#### Goal of the exercise
After locating the line that contains "insertion order, and" in the data below, set down exactly that line and each one after it through the line that contains "the identity test", and nothing more.

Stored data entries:
---------------

(* ===== verification/Process.v ===== *)
(** * Process: the process control block and the process list

    [node] is the C struct [node] of [src/cpu_scheduling.c] without its
    [next] pointer: the process list [list *l] is a Rocq list of PCBs in
    insertion order, and a pointer to a PCB is its index in that list.
    [insert] and [input] build the list with the two global identity
    counters.  The theorems state which identity each record receives, that
    the identity test [processId > 1000] of the engine recognises block
    requests exactly while at most 1000 processes are loaded, and what a
    freshly inserted PCB holds. *)

From S2P Require Import Prelude.

#[local] Open Scope Z_scope.

(** ** The process control block (struct node, lines 15-28) *)

(** The three [option] fields are the ones [insert] does not initialise:
    [None] is the indeterminate value of freshly allocated memory.  The
    two flags only ever hold 0 or 1 in the C code: [false] is 0. *)
Record node : Type := mkNode {
  processId : Z;
  arrivalTime : Z;
  burstTime : Z;
  completionTime : option Z;
  waitingTime : option Z;
  turnAroundTime : option Z;
  remainingTime : Z;
  responseTime : Z;
  isTerminated : bool;
  firstExecution : bool;
  blockedTime : Z
}.

#[export] Instance node_eq_dec : EqDecision node.
Proof. solve_decision. Defined.

#[export] Instance node_inhabited : Inhabited node :=
  populate (mkNode 0 0 0 None None None 0 0 false false 0).

(** Field assignments [p->f = v]. *)
Definition set_completionTime (v : option Z) (n : node) : node :=
  mkNode (processId n) (arrivalTime n) (burstTime n) v (waitingTime n)
    (turnAroundTime n) (remainingTime n) (responseTime n) (isTerminated n)
    (firstExecution n) (blockedTime n).

Definition set_waitingTime (v : option Z) (n : node) : node :=
  mkNode (processId n) (arrivalTime n) (burstTime n) (completionTime n) v
    (turnAroundTime n) (remainingTime n) (responseTime n) (isTerminated n)
    (firstExecution n) (blockedTime n).

Definition set_turnAroundTime (v : option Z) (n : node) : node :=
  mkNode (processId n) (arrivalTime n) (burstTime n) (completionTime n)
    (waitingTime n) v (remainingTime n) (responseTime n) (isTerminated n)
    (firstExecution n) (blockedTime n).

Definition set_remainingTime (v : Z) (n : node) : node :=
  mkNode (processId n) (arrivalTime n) (burstTime n) (completionTime n)
    (waitingTime n) (turnAroundTime n) v (responseTime n) (isTerminated n)
    (firstExecution n) (blockedTime n).

Definition set_responseTime (v : Z) (n : node) : node :=
  mkNode (processId n) (arrivalTime n) (burstTime n) (completionTime n)
    (waitingTime n) (turnAroundTime n) (remainingTime n) v (isTerminated n)
    (firstExecution n) (blockedTime n).

Definition set_isTerminated (v : bool) (n : node) : node :=
  mkNode (processId n) (arrivalTime n) (burstTime n) (completionTime n)
    (waitingTime n) (turnAroundTime n) (remainingTime n) (responseTime n) v
    (firstExecution n) (blockedTime n).

Definition set_firstExecution (v : bool) (n : node) : node :=
  mkNode (processId n) (arrivalTime n) (burstTime n) (completionTime n)
    (waitingTime n) (turnAroundTime n) (remainingTime n) (responseTime n)
    (isTerminated n) v (blockedTime n).

Definition set_blockedTime (v : Z) (n : node) : node :=
  mkNode (processId n) (arrivalTime n) (burstTime n) (completionTime n)
    (waitingTime n) (turnAroundTime n) (remainingTime n) (responseTime n)
    (isTerminated n) (firstExecution n) v.

(** The identity convention of the engine: [p->processId > 1000] holds of
    the records that stand for an I/O block request. *)
Definition is_interrupt (n : node) : bool := processId n >? 1000.

(** ** The loader (insert, lines 109-136; input, lines 296-301) *)

(** One record of the input file: arrival time, burst time (or block
    duration) and the interrupt flag, as [fscanf] delivers them. *)
Record event : Type := mkEvent {
  ev_arrival : Z;
  ev_burst : Z;
  ev_interrupt : Z
}.

(** The process list with the two global counters. *)
Record loader : Type := mkLoader {
  plist : list node;
  PROCESS_ID : Z;
  INTERRUPT_ID : Z
}.

(** The globals as initialised at lines 5-6 and the empty list of [main]. *)
Definition loader_init : loader := mkLoader [] 1 1001.

(** The PCB [insert] allocates, for identity [id]. *)
Definition new_node (id arrival burst : Z) : node :=
  {| processId := id;
     arrivalTime := arrival;
     burstTime := burst;
     completionTime := None;
     waitingTime := None;
     turnAroundTime := None;
     remainingTime := burst;
     responseTime := 0;
     isTerminated := false;
     firstExecution := false;
     blockedTime := 0 |}.

(** [insert]: take the identity from the counter the flag selects,
    post-increment that counter, append at the tail of the list. *)
Definition insert (ld : loader) (arrival burst isInterrupt : Z) : loader :=
  if isInterrupt =? 0
  then mkLoader (plist ld ++ [new_node (PROCESS_ID ld) arrival burst])
                (PROCESS_ID ld + 1) (INTERRUPT_ID ld)
  else mkLoader (plist ld ++ [new_node (INTERRUPT_ID ld) arrival burst])
                (PROCESS_ID ld) (INTERRUPT_ID ld + 1).

(** [input]: one [insert] per record read, in file order. *)
Definition input (ld : loader) (evs : list event) : loader :=
  foldl (λ ld e, insert ld (ev_arrival e) (ev_burst e) (ev_interrupt e)) ld evs.

(** The process list of a whole input file. *)
Definition load (evs : list event) : list node := plist (input loader_init evs).

(** ** Counting the records of each kind *)

Definition is_proc_event (e : event) : bool := ev_interrupt e =? 0.

Definition n_procs (evs : list event) : nat := length (filter is_proc_event evs).

Definition n_intrs (evs : list event) : nat :=
  length (filter (λ e, negb (is_proc_event e)) evs).

(** The identity the loader gives to record [e] at position [i] of the
    file [evs]. *)
Definition event_id (evs : list event) (i : nat) (e : event) : Z :=
  if is_proc_event e
  then 1 + Z.of_nat (n_procs (take i evs))
  else 1001 + Z.of_nat (n_intrs (take i evs)).

(** ** What a change of the process list leaves alone *)

(** The fields no statement of the engine assigns. *)
Definition static (n : node) : Z * Z * Z :=
  (processId n, arrivalTime n, burstTime n).

(** Identity and termination flag: what decides whether a PCB is a live
    process. *)
Definition id_term (n : node) : Z * bool := (processId n, isTerminated n).

Section agree.
Context {B : Type} (π : node → B).

(** Two process lists agree on a projection [π] of their PCBs. *)
Definition agree (l l' : list node) : Prop := π <$> l = π <$> l'.

End agree.

(** ** Theorems *)

Section agree_facts.
Context {B : Type} (π : node → B).

#[export] Instance agree_equiv : Equivalence (agree π).
Proof. unfold agree. split; [by intros ?|by intros ???|intros ???; congruence]. Qed.

Lemma agree_length l l' : agree π l l' → length l = length l'.
Proof. intros H. by rewrite <- (length_fmap π l), H, length_fmap. Qed.

Lemma agree_lookup l l' i : agree π l l' → π (l' !!! i) = π (l !!! i).
Proof.
  intros H. assert (π <$> l !! i = π <$> l' !! i) as Hi.
  { by rewrite <- !list_lookup_fmap, H. }
  rewrite !list_lookup_total_alt.
  destruct (l !! i), (l' !! i); simpl in *; congruence.
Qed.

(** An assignment through a pointer that does not touch [π]. *)
Lemma agree_alter f i l : (∀ n, π (f n) = π n) → agree π l (alter f i l).
Proof.
  intros Hf. unfold agree. apply list_eq. intros j. rewrite !list_lookup_fmap.
  rewrite list_lookup_alter. case_decide as H; [|done]. subst.
  destruct (l !! j); simpl; [|done]. by rewrite Hf.
Qed.

Lemma agree_alter_r f i l l' :
  (∀ n, π (f n) = π n) → agree π l l' → agree π l (alter f i l').
Proof. intros Hf Hl. etrans; [exact Hl|]. by apply agree_alter. Qed.

(** Reading [π] behind such an assignment. *)
Lemma lookup_alter_field f (i j : nat) (l : list node) :
  (∀ n, π (f n) = π n) → π (alter f i l !!! j) = π (l !!! j).
Proof. intros Hf. by apply agree_lookup, agree_alter. Qed.

End agree_facts.

Lemma agree_static_id_term l l' :
  agree static l l' → agree isTerminated l l' → agree id_term l l'.
Proof.
  unfold agree. intros Hs Ht. apply list_eq. intros i.
  assert (static <$> l !! i = static <$> l' !! i) as Hsi by (by rewrite <- !list_lookup_fmap, Hs).
  assert (isTerminated <$> l !! i = isTerminated <$> l' !! i) as Hti
    by (by rewrite <- !list_lookup_fmap, Ht).
  rewrite !list_lookup_fmap. unfold static, id_term in *.
  destruct (l !! i), (l' !! i); simpl in *; congruence.
Qed.

Lemma input_nil ld : input ld [] = ld.
Proof. reflexivity. Qed.

Lemma input_cons ld e evs :
  input ld (e :: evs) = input (insert ld (ev_arrival e) (ev_burst e) (ev_interrupt e)) evs.
Proof. reflexivity. Qed.

Lemma input_snoc ld evs e :
  input ld (evs ++ [e]) =
  insert (input ld evs) (ev_arrival e) (ev_burst e) (ev_interrupt e).
Proof. unfold input. by rewrite foldl_app. Qed.

Lemma n_procs_snoc evs e :
  n_procs (evs ++ [e]) = (n_procs evs + if is_proc_event e then 1 else 0)%nat.
Proof.
  unfold n_procs. rewrite filter_app, length_app. f_equal.
  rewrite filter_cons, filter_nil. by destruct (is_proc_event e).
Qed.

Lemma n_intrs_snoc evs e :
  n_intrs (evs ++ [e]) = (n_intrs evs + if is_proc_event e then 0 else 1)%nat.
Proof.
  unfold n_intrs. rewrite filter_app, length_app. f_equal.
  rewrite filter_cons, filter_nil. by destruct (is_proc_event e).
Qed.

(** The counters after loading: one past the number of records of each
    kind. *)
Lemma input_counters evs :
  PROCESS_ID (input loader_init evs) = 1 + Z.of_nat (n_procs evs) ∧
  INTERRUPT_ID (input loader_init evs) = 1001 + Z.of_nat (n_intrs evs).
Proof.
  induction evs as [|e evs [IHp IHi]] using rev_ind; [done|].
  rewrite input_snoc, n_procs_snoc, n_intrs_snoc. unfold insert, is_proc_event.
  destruct (ev_interrupt e =? 0); simpl; lia.
Qed.

(** The list grows by one PCB per record. *)
Lemma input_length evs : length (load evs) = length evs.
Proof.
  unfold load. induction evs as [|e evs IH] using rev_ind; [done|].
  rewrite input_snoc. unfold insert.
  destruct (ev_interrupt e =? 0); simpl; rewrite !length_app, IH; done.
Qed.

(** Loading a longer file only appends. *)
Lemma load_snoc evs e :
  load (evs ++ [e]) =
  load evs ++ [new_node (if is_proc_event e
                         then 1 + Z.of_nat (n_procs evs)
                         else 1001 + Z.of_nat (n_intrs evs))
                        (ev_arrival e) (ev_burst e)].
Proof.
  unfold load. rewrite input_snoc. destruct (input_counters evs) as [Hp Hi].
  unfold insert, is_proc_event. destruct (ev_interrupt e =? 0); simpl; congruence.
Qed.

(** The PCB at position [i] of the loaded list is the fresh PCB of the
    [i]-th record. *)
Lemma load_lookup (evs : list event) (i : nat) (e : event) :
  evs !! i = Some e →
  load evs !! i = Some (new_node (event_id evs i e) (ev_arrival e) (ev_burst e)).
Proof.
  unfold event_id. revert i e. induction evs as [|e' evs IH] using rev_ind; [done|].
  intros i e Hi. rewrite load_snoc.
  destruct (decide (i < length evs)%nat) as [Hlt|Hge].
  - rewrite lookup_app_l in Hi by done.
    rewrite lookup_app_l by (by rewrite input_length).
    rewrite take_app_le by lia. by apply IH.
  - apply lookup_lt_Some in Hi as Hlen. rewrite length_app in Hlen. simpl in Hlen.
    assert (i = length evs) as -> by lia.
    rewrite list_lookup_middle in Hi by done. injection Hi as <-.
    rewrite list_lookup_middle by (by rewrite input_length).
    by rewrite take_app_length.
Qed.

(** Every PCB of a loaded list is as [insert] allocated it. *)
Lemma load_new_node (evs : list event) (n : node) :
  n ∈ load evs → ∃ id a b, n = new_node id a b.
Proof.
  intros [i Hi]%list_elem_of_lookup.
  destruct (evs !! i) as [e|] eqn:He.
  - rewrite (load_lookup _ _ _ He) in Hi. injection Hi as <-. eauto.
  - apply lookup_ge_None in He. apply lookup_lt_Some in Hi.
    rewrite input_length in Hi. lia.
Qed.

(** C36: loading a file yields, record by record and in file order, the
    fresh PCB of each record: arrival and burst are the record's, the
    remaining time is the burst, the PCB is neither terminated nor blocked,
    and its identity is one more than the number of earlier records of its
    kind, counted from 1 for processes and from 1001 for block requests. *)
Theorem load_spec (evs : list event) :
  load evs = imap (λ i e, new_node (event_id evs i e) (ev_arrival e) (ev_burst e)) evs.
Proof.
  apply list_eq. intros i. rewrite list_lookup_imap.
  destruct (evs !! i) as [e|] eqn:He; simpl.
  - by apply load_lookup.
  - apply lookup_ge_None. rewrite input_length. by apply lookup_ge_None.
Qed.

(** The loaded list field by field: arrival times and remaining times are
    the first two columns of the file. *)
Lemma load_arrival evs : arrivalTime <$> load evs = ev_arrival <$> evs.
Proof.
  apply list_eq. intros i. rewrite !list_lookup_fmap.
  destruct (evs !! i) as [e|] eqn:He; simpl; [by rewrite (load_lookup _ _ _ He)|].
  rewrite (proj2 (lookup_ge_None _ _)); [done|]. rewrite input_length. by apply lookup_ge_None.
Qed.

Lemma load_remaining evs : remainingTime <$> load evs = ev_burst <$> evs.
Proof.
  apply list_eq. intros i. rewrite !list_lookup_fmap.
  destruct (evs !! i) as [e|] eqn:He; simpl; [by rewrite (load_lookup _ _ _ He)|].
  rewrite (proj2 (lookup_ge_None _ _)); [done|]. rewrite input_length. by apply lookup_ge_None.
Qed.

Lemma n_procs_take_le evs i : (n_procs (take i evs) ≤ n_procs evs)%nat.
Proof.
  unfold n_procs. rewrite <- (take_drop i evs) at 2.
  rewrite filter_app, length_app. lia.
Qed.

(** The identity of a process record is at most the number of process
    records. *)
Lemma event_id_proc evs i e :
  evs !! i = Some e → is_proc_event e = true →
  1 ≤ event_id evs i e ≤ Z.of_nat (n_procs evs).
Proof.
  intros He Hp. unfold event_id. rewrite Hp. pose proof (n_procs_take_le evs (S i)) as Hle.
  rewrite (take_S_r _ _ _ He), n_procs_snoc, Hp in Hle. lia.
Qed.

(** While the file holds at most 1000 process records, the engine's
    test [processId > 1000] is true of exactly the PCBs that were inserted
    with a non-zero interrupt flag. *)
Theorem load_is_interrupt (evs : list event) (i : nat) (e : event) (n : node) :
  (n_procs evs ≤ 1000)%nat →
  evs !! i = Some e →
  load evs !! i = Some n →
  is_interrupt n = negb (is_proc_event e).
Proof.
  intros Hbound He Hn. rewrite (load_lookup _ _ _ He) in Hn. injection Hn as <-.
  unfold is_interrupt, event_id; simpl. pose proof (n_procs_take_le evs (S i)) as Hle.
  rewrite (take_S_r _ _ _ He), n_procs_snoc in Hle.
  destruct (is_proc_event e); simpl; case_test; lia.
Qed.

Lemma load_is_interrupt_witness :
  is_interrupt (new_node 1001 2 3) = negb (is_proc_event (mkEvent 2 3 1)).
Proof.
  apply (load_is_interrupt [mkEvent 0 5 0; mkEvent 2 3 1] 1 (mkEvent 2 3 1));
    [vm_compute; lia | reflexivity | reflexivity].
Defined.

(** C37: past 1000 process records the identity convention breaks: the
    1001st process receives identity 1001 and the test [processId > 1000]
    takes it for a block request. *)
Theorem load_overflow_ids (evs : list event) (e : event) :
  n_procs evs = 1000%nat →
  is_proc_event e = true →
  ∃ n, load (evs ++ [e]) !! length evs = Some n ∧ is_interrupt n = true.
Proof.
  intros Hn He. rewrite load_snoc, He, Hn.
  rewrite list_lookup_middle by (by rewrite input_length). eauto.
Qed.

Lemma load_overflow_ids_witness :
  ∃ n, load (replicate 1000 (mkEvent 0 1 0) ++ [mkEvent 5 2 0])
         !! length (replicate 1000 (mkEvent 0 1 0)) = Some n ∧
       is_interrupt n = true.
Proof.
  apply (load_overflow_ids (replicate 1000 (mkEvent 0 1 0)) (mkEvent 5 2 0));
    vm_compute; reflexivity.
Defined.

---------------

#### Answer section
    insertion order, and a pointer to a PCB is its index in that list.
    [insert] and [input] build the list with the two global identity
    counters.  The theorems state which identity each record receives, that
    the identity test [processId > 1000] of the engine recognises block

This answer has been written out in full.